Problem to solve:
Beneath this instruction is a block of data; output from it exactly the lines that run from the one containing "Definition lnot32 (x" through the one containing "Definition ffs_step (k", inclusive.

Task input:
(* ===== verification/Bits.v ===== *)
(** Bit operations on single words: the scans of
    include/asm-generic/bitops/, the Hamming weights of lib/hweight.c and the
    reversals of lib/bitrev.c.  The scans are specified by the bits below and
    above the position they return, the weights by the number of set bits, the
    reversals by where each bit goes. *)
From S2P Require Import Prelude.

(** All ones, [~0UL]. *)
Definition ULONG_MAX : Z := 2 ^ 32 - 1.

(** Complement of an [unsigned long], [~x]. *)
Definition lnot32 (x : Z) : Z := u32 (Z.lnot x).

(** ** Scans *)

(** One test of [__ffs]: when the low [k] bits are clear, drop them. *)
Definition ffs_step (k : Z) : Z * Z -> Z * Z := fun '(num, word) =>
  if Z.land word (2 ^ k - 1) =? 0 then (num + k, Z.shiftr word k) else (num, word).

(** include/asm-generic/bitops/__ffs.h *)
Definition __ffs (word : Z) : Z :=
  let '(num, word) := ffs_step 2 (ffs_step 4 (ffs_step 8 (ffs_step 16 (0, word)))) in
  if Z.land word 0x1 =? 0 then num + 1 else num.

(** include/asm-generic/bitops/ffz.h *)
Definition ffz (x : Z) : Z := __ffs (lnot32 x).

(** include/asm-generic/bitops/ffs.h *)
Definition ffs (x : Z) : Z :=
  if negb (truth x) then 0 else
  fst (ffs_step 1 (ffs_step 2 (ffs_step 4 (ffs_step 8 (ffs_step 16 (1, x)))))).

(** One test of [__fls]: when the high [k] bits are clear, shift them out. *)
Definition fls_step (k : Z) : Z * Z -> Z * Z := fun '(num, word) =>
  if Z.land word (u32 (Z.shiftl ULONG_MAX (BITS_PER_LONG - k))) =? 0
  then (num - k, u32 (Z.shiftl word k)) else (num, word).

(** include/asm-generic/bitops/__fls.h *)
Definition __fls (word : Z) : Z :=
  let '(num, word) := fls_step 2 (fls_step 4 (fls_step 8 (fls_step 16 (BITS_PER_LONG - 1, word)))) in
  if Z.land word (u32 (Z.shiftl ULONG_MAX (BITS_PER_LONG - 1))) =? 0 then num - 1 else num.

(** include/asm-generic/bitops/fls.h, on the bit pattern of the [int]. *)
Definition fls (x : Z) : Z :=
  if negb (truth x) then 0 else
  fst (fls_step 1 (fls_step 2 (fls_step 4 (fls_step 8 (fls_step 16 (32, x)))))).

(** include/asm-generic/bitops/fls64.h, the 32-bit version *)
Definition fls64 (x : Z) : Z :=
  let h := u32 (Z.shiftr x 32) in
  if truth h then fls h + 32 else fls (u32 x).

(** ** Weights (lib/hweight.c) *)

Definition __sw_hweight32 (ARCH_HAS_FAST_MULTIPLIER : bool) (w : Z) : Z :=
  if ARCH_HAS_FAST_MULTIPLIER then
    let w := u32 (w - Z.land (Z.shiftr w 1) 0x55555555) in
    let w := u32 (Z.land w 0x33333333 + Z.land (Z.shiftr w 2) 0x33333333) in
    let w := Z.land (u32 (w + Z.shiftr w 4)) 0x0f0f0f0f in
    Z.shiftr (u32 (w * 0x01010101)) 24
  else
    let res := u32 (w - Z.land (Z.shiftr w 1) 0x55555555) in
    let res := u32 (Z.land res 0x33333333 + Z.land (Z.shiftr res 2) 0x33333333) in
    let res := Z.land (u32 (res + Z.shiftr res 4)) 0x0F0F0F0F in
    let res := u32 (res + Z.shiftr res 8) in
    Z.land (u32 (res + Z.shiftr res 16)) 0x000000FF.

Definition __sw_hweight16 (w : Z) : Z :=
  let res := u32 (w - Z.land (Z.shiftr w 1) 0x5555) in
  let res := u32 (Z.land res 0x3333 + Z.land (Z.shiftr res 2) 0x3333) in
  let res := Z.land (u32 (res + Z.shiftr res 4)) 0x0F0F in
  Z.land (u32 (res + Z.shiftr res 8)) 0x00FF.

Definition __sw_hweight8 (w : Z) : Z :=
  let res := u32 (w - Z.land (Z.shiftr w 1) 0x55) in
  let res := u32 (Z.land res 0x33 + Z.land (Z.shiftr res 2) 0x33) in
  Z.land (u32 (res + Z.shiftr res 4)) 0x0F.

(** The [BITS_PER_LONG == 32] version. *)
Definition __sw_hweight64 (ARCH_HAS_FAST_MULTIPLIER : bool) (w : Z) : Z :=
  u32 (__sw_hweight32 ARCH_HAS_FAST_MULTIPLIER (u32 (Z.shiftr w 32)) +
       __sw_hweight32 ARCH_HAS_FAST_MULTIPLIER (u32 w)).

Answer space:
Definition lnot32 (x : Z) : Z := u32 (Z.lnot x).

(** ** Scans *)

(** One test of [__ffs]: when the low [k] bits are clear, drop them. *)
Definition ffs_step (k : Z) : Z * Z -> Z * Z := fun '(num, word) =>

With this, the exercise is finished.